====== SUPPLIED DATA ======

(* ===== verification/StoreBackup.v ===== *)
(** * Coherent backup cuts (ag-store/src/lib.rs)

    A backup cut is a barrier: from its begin to its release or abort the store
    refuses ordinary appends, while three participants hand in checkpoints, a
    manifest of exactly those is sealed, and a bundle of three captures is
    published.  Each method is a transaction on the [Database] of Store.v; the
    constraints the schema puts on the two backup tables are part of the
    statements.  Reading back a stored checkpoint is [serde_json::from_slice], a
    parameter of the operations that do it. *)

From S2P Require Import Prelude Wire Fixture Digest Names Origin Store.

(** ** Roles and states *)

Definition REQUIRED_BACKUP_PARTICIPANTS : list BackupParticipantV1 := [Agd; AgEffectd; AgProviderd].

(** [BackupParticipantV1::as_str] and [from_str]. *)
Definition participant_as_str (p : BackupParticipantV1) : string :=
  match p with Agd => "agd" | AgEffectd => "ag-effectd" | AgProviderd => "ag-providerd" end.
Definition participant_from_str (value : string) : res StoreError BackupParticipantV1 :=
  if value == "agd" then Ok Agd
  else if value == "ag-effectd" then Ok AgEffectd
  else if value == "ag-providerd" then Ok AgProviderd
  else Err (Corrupt (UnknownParticipant value)).
(** One capture of the cut with these terms and these three checkpoints. *)
Record capture_of (cut_id : string) (domain : AuthorityDomainId) (epoch : EpochId) (barrier : string)
    (checkpoints : CheckpointMap) (c : SealedDatabaseCaptureV1) : Prop := {
  co_identity : identity_validate (sc_store_identity c) = Ok tt;
  co_schema : sc_schema c = CAPTURE_SCHEMA;
  co_nonempty : bd_byte_length (sc_database c) <> 0%Z;
  co_version : mf_version (sc_cut_manifest c) = "backup-cut/v1";
  co_cut : sc_cut_id c = cut_id /\ mf_cut_id (sc_cut_manifest c) = cut_id;
  co_terms : mf_authority_domain (sc_cut_manifest c) = domain /\ mf_epoch (sc_cut_manifest c) = epoch /\
    mf_quiescence_barrier_id (sc_cut_manifest c) = barrier;
  co_digest : digest_jcs MANIFEST_DOMAIN (sc_cut_manifest c) = Ok (sc_manifest_digest c);
  co_checkpoints : checkpoint_bodies (sc_cut_manifest c) = Ok checkpoints;
  co_own : exists own, checkpoint_get (sc_participant c) checkpoints = Some own /\
    cp_component_identity own = sc_component_identity c /\ cp_blob_root own = sc_blob_root c /\
    (ch_sequence (cp_chain_head own) <= ch_sequence (sc_captured_chain_head c))%Z
}.

(** Three captures of one cut, one per role, of three different stores. *)
Definition coherent (captures : list SealedDatabaseCaptureV1) : Prop :=
  Permutation (map sc_participant captures) REQUIRED_BACKUP_PARTICIPANTS /\ NoDup (map store_key captures) /\
  exists cut_id domain epoch barrier checkpoints,
    Forall (capture_of cut_id domain epoch barrier checkpoints) captures.

Lemma validate_capture_spec first expected roles stores c :
  let m := sc_cut_manifest first in
  validate_capture first expected roles stores c = Ok tt <->
  capture_of (mf_cut_id m) (mf_authority_domain m) (mf_epoch m) (mf_quiescence_barrier_id m) expected c /\
  (sc_participant c ∉ roles) /\ store_key c ∉ stores.
Proof.
  intros m. unfold validate_capture. fold m. split.
  - intros Hv. apply then_ok in Hv as [Hid Hv]. apply guard_ok in Hv as [Hg Hv]. guards_in Hg.
    apply res_bind_ok in Hv as (d & Hd & Hv). apply guard_ok in Hv as [Hg2 Hv]. guards_in Hg2.
    apply res_bind_ok in Hv as (cps & Hc & Hv). apply guard_ok in Hv as [Hce%negb_bool_decide_false Hv].
    apply res_bind_ok in Hv as (own & Ho%ok_or_ok & Hv). apply guard_ok in Hv as [Hg3 _]. guards_in Hg3.
    subst cps. destruct Hg2 as [[-> ?] ?]. split; [|tauto].
    constructor; try tauto; [intuition congruence|]. exists own. tauto.
  - intros ([Hid Hs Hn Hv [Hc1 Hc2] (Ht1 & Ht2 & Ht3) Hd Hcp (own & Ho & Ho1 & Ho2 & Ho3)] & Hr & Hst).
    rewrite Hid. cbn [res_bind]. rewrite Hs, Hv, Hc1, Hc2, Ht1, Ht2, Ht3, (proj2 (Z.eqb_neq _ _)) by done.
    rewrite !bool_decide_eq_true_2 by done. cbn [negb orb reject_if res_bind]. rewrite Hd. cbn [res_bind].
    rewrite bool_decide_eq_true_2, !bool_decide_eq_false_2 by done. cbn [negb orb reject_if res_bind].
    rewrite Hcp. cbn [res_bind]. rewrite bool_decide_eq_true_2 by done. cbn [negb reject_if res_bind].
    rewrite Ho. cbn [ok_or res_bind]. rewrite Ho1, Ho2, !bool_decide_eq_true_2, (proj2 (Z.ltb_ge _ _)) by done. done.
Qed.

Lemma validate_captures_spec first expected captures : forall roles stores result,
  let m := sc_cut_manifest first in
  validate_captures first expected captures roles stores = Ok result <->
  (result = rev (map sc_participant captures) ++ roles) /\
  Forall (capture_of (mf_cut_id m) (mf_authority_domain m) (mf_epoch m) (mf_quiescence_barrier_id m) expected) captures /\
  NoDup (map sc_participant captures) /\ NoDup (map store_key captures) /\
  (forall r, r ∈ map sc_participant captures -> r ∉ roles) /\ (forall s, s ∈ map store_key captures -> s ∉ stores).
Proof.
  intros roles stores result m. revert roles stores result.
  induction captures as [|c l IH]; intros roles stores result; cbn [validate_captures map rev app].
  { split; [intros [= <-]; split_all; auto; try apply Forall_nil_2; try apply NoDup_nil_2; by intros ? ?%elem_of_nil|].
    by intros [-> _]. }
  rewrite then_ok, validate_capture_spec, IH, Forall_cons, !NoDup_cons. rewrite <- app_assoc. simpl. fold m.
  setoid_rewrite elem_of_cons. split.
  - intros ((Hc & Hr & Hs) & -> & Hall & Hn1 & Hn2 & Hd1 & Hd2). split_all; try done; naive_solver.
  - intros (-> & [Hc Hall] & [Hi1 Hn1] & [Hi2 Hn2] & Hd1 & Hd2). split_all; try done; naive_solver.
Qed.
(** What [issue] does once the decision is burned. *)
Definition produce (self : DocketIssuanceOffice) (request : DocketAuthzRequestV1) (request_bytes : bytes)
    (decision : DocketDecision) (signer : IssuanceSigner) (t : IssueTerms) (c : AuthorityConsumptionV1)
    : res IssuanceRefusal DocketIssuanceEnvelopeV1 :=
  let? issuance_id := issuance_identity self request request_bytes decision signer t c in
  let? body_bytes := production (canonical_json
    (issuance_body self request request_bytes decision signer t c issuance_id)) in
  Ok (mkIssuanceEnvelope ISSUANCE_SCHEMA (b64_encode body_bytes)
        (mkIssuanceAuth (sg_key_id signer) (public_key_base64url signer) (issuance_sign signer body_bytes))).

(** [DocketIssuanceOffice::issue]. *)
Definition issue (self : DocketIssuanceOffice) (request : DocketAuthzRequestV1) (request_bytes : bytes)
    (decision : DocketDecision) (ledger : IssuanceDecisionLedger) (signer : IssuanceSigner) (t : IssueTerms)
    : IssuanceDecisionLedger * res IssuanceRefusal DocketIssuanceEnvelopeV1 :=
  let (ledger', consumption) := consume ledger (dd_decision_id decision) (of_context self) in
  (ledger', let? c := consumption in produce self request request_bytes decision signer t c).
(* ===== verification/Derived.v ===== *)
(** * Verifier-derived promotion authority (ag-app/src/derived.rs)

    A human-installed scope lets a pinned verifier authorize managed-pointer
    promotions.  The verifier and the durable burn ledger are traits of the
    source; here they are classes of operations, and what the documentation of
    the ledger requires of its implementations is the class [BurnLaws].  The
    in-memory ledger of the module's own tests is an instance of both. *)

From S2P Require Import Prelude Wire Fixture Digest Names Origin Capability Identity Paths Effect Compile Proposal.

Definition DERIVED_SCOPE_SCHEMA_V1 : string := "ag.derived-promotion-scope/v1".
Definition DERIVED_VERIFIER_REQUEST_SCHEMA_V1 : string := "ag.derived-promotion-verifier-request/v1".
Definition DERIVED_VERIFIER_RECEIPT_SCHEMA_V1 : string := "ag.derived-promotion-verifier-receipt/v1".
Definition DERIVED_AUTHORIZATION_SCHEMA_V1 : string := "ag.derived-promotion-authorization/v1".

(** ** Data *)

Record PinnedPromotionVerifierIdentityV1 : Type := mkVerifierIdentity {
  vi_executable : ExecutableIdentityV1;
  vi_launch_profile : LaunchProfileIdentityV1
}.
#[global] Instance PinnedPromotionVerifierIdentityV1_eq_dec : EqDecision PinnedPromotionVerifierIdentityV1.
Proof. solve_decision. Defined.
#[global] Instance PinnedPromotionVerifierIdentityV1_serialize : Serialize PinnedPromotionVerifierIdentityV1 := fun v =>
  VObject [("executable", to_value (vi_executable v)); ("launch_profile", to_value (vi_launch_profile v))].

Inductive ExpectedVerifierOutcomeV1 : Type := ExpectEntailed | ExpectNotEntailed.
Inductive VerifierOutcomeClassV1 : Type := Entailed | NotEntailed | UnknownOutcome.
#[global] Instance ExpectedVerifierOutcomeV1_eq_dec : EqDecision ExpectedVerifierOutcomeV1.
Proof. solve_decision. Defined.
#[global] Instance VerifierOutcomeClassV1_eq_dec : EqDecision VerifierOutcomeClassV1.
Proof. solve_decision. Defined.
#[global] Instance ExpectedVerifierOutcomeV1_serialize : Serialize ExpectedVerifierOutcomeV1 := fun e =>
  VString match e with ExpectEntailed => "entailed" | ExpectNotEntailed => "not_entailed" end.
#[global] Instance VerifierOutcomeClassV1_serialize : Serialize VerifierOutcomeClassV1 := fun e =>
  VString match e with Entailed => "entailed" | NotEntailed => "not_entailed" | UnknownOutcome => "unknown" end.

(** [ExpectedVerifierOutcomeV1::matches]. *)
Definition outcome_matches (expected : ExpectedVerifierOutcomeV1) (observed : VerifierOutcomeClassV1) : bool :=
  match expected, observed with
  | ExpectEntailed, Entailed | ExpectNotEntailed, NotEntailed => true
  | _, _ => false
  end.

Inductive PromotionVerifierJudgmentV1 : Type :=
  | JudgedEntailed (evidence : Digest)
  | JudgedNotEntailed (evidence : Digest)
  | JudgedUnknown (evidence : Digest).
#[global] Instance PromotionVerifierJudgmentV1_serialize : Serialize PromotionVerifierJudgmentV1 := fun j =>
  match j with
  | JudgedEntailed e => VObject [("outcome", VString "entailed"); ("evidence", to_value e)]
  | JudgedNotEntailed e => VObject [("outcome", VString "not_entailed"); ("evidence", to_value e)]
  | JudgedUnknown e => VObject [("outcome", VString "unknown"); ("evidence", to_value e)]
  end.
(** [PromotionVerifierJudgmentV1::outcome]. *)
Definition judgment_outcome (j : PromotionVerifierJudgmentV1) : VerifierOutcomeClassV1 :=
  match j with
  | JudgedEntailed _ => Entailed
  | JudgedNotEntailed _ => NotEntailed
  | JudgedUnknown _ => UnknownOutcome
  end.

======

Return a word-for-word copy of the lines above from the one holding "apply res_bind_ok in Hv as (own" through the one holding "rewrite Hid. cbn", with both of them included and nothing besides.

SOLUTION TO THIS TASK =
    apply res_bind_ok in Hv as (own & Ho%ok_or_ok & Hv). apply guard_ok in Hv as [Hg3 _]. guards_in Hg3.
    subst cps. destruct Hg2 as [[-> ?] ?]. split; [|tauto].
    constructor; try tauto; [intuition congruence|]. exists own. tauto.
  - intros ([Hid Hs Hn Hv [Hc1 Hc2] (Ht1 & Ht2 & Ht3) Hd Hcp (own & Ho & Ho1 & Ho2 & Ho3)] & Hr & Hst).
    rewrite Hid. cbn [res_bind]. rewrite Hs, Hv, Hc1, Hc2, Ht1, Ht2, Ht3, (proj2 (Z.eqb_neq _ _)) by done.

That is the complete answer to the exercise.